FORTY years ago there was optimism about Barnsley’s most important industry with a productivity record broken at Dodworth Colliery.

Miners at Dodworth had been on strike in September 1978 at a time when the pit had lost £2m in the preceding six months. That was an incredible sum - equivalent to something like £10m today after adjusting for inflation.

But just a few months later, in early 1979, miners were celebrating and being congratulated by management. The 1,350 employed at the colliery had managed to make a profit every week since that strike.

In the last week of January 1979 they had excelled themselves by smashing the colliery’s then 15-year-old record output by mining 21,455 tonnes of coal - an average of 3.8 tonnes a man shift.

That really was some going when it compared to the national average at the time of 2.2 tonnes.

The record was even more remarkable because three of the four faces being mined in the Silkstone and Whinmoor seams at the time were being mined using the ‘advance method’, as opposed to the retreat mining method which was more usually associated with the breaking of productivity records.

Colliery manager Derek Summerfield said production was up from all faces.

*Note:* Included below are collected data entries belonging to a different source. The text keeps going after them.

(* ===== verification/Attest.v ===== *)
(** * Claims, endorsements, revocations, registry and cookies of origin-attest

    [types.rs], [revocation.rs], [registry.rs], [audit.rs], [cookie.rs] and
    [error.rs].  A confidence is the bit pattern of its [f64]; clock readings
    and random bytes are arguments; Falcon signatures and HMAC are
    parameters. *)

From Stdlib Require Import Ascii String.
From S2P Require Import Prelude RustStr Bytes Sdk StateErr HashChain.

Class AttestCrypto := {
  falcon_verify : bytes -> bytes -> bytes -> bool;
  Falcon1024Signer : Type;
  falcon_public_key : Falcon1024Signer -> bytes;
  falcon_sign : Falcon1024Signer -> bytes -> result string bytes;
  hmac_sha3_256 : bytes -> bytes -> result string bytes
}.

(** Signatures of a signer verify under its key and are not empty; keys are
    not empty. *)
Class AttestCryptoOk `{AttestCrypto} : Prop := {
  falcon_sign_verify : forall s m sig, falcon_sign s m = Ok sig -> falcon_verify (falcon_public_key s) m sig = true;
  falcon_sig_ne : forall s m sig, falcon_sign s m = Ok sig -> sig <> [];
  falcon_pk_ne : forall s, falcon_public_key s <> []
}.

(** ** Errors ([error.rs]) *)

Inductive AttestError :=
| AttestCryptoError (s : string)
| InvalidEndorsement (s : string)
| ChainBroken (i : nat)
| Expired (s : string)
| Revoked (s : string)
| Serialization (s : string)
| Discovery (s : string)
| Threshold (s : string)
| InvalidParameter (s : string)
| NotFound (s : string)
| AuditBroken (i : nat).

(** ** Claims and endorsements ([types.rs]) *)

Inductive EndorsementTier := Tier1 | Tier2.

#[global] Instance EndorsementTier_eq_dec : EqDecision EndorsementTier.
Proof. solve_decision. Defined.

Definition tier_from_u8 (v : Z) : option EndorsementTier :=
  match v with 1 => Some Tier1 | 2 => Some Tier2 | _ => None end.
Definition tier_as_u8 (t : EndorsementTier) : Z := match t with Tier1 => 1 | Tier2 => 2 end.

Record CapabilityClaim := MkClaim {
  cc_fingerprint : string;
  cc_falcon_pk : string;
  cc_epoch : Z;
  cc_capabilities : list string;
  cc_metadata : json;
  cc_timestamp : Z;
  cc_expires : Z;
  cc_falcon_signature : bytes
}.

“The figures are very good and well above the national average,” he said at the time.

“Obviously a lot of effort has gone into it.

“I think the incentive bonus scheme has helped but this increased productivity could

not have come at a better time.

“A multi-million pound scheme to sink a new shaft at the Redbrook end of the workings is currently being considered and the board will now look at it more favourably with these kind of production figures.

“The shaft is necessary for ventilation for further workings at the pit, and, without it, difficulties will arise.”

But NUM delegate Terry Bristow said he believed the incentive bonus scheme had played only a minimal part in the increased production.

“There are a lot of factors which contribute to success in mining including geological factors and industrial relations. Everything seems to have clicked together now.”

The jubilation was relatively short lived however. The celebrations came just three months before Margaret Thatcher was elected prime minister.

Within five years thousands of miners across the borough would be locked in a bitter yearlong strike the ramifications of which would last generations. Just 15 years after that photo shoot outside Dodworth Colliery, the very last mine within the Barnsley borough closed for good leaving the town in a pit of economic despair.

The effects of the loss of the entire mining industry are still felt today.

That optimism of early 1979 was sadly misplaced.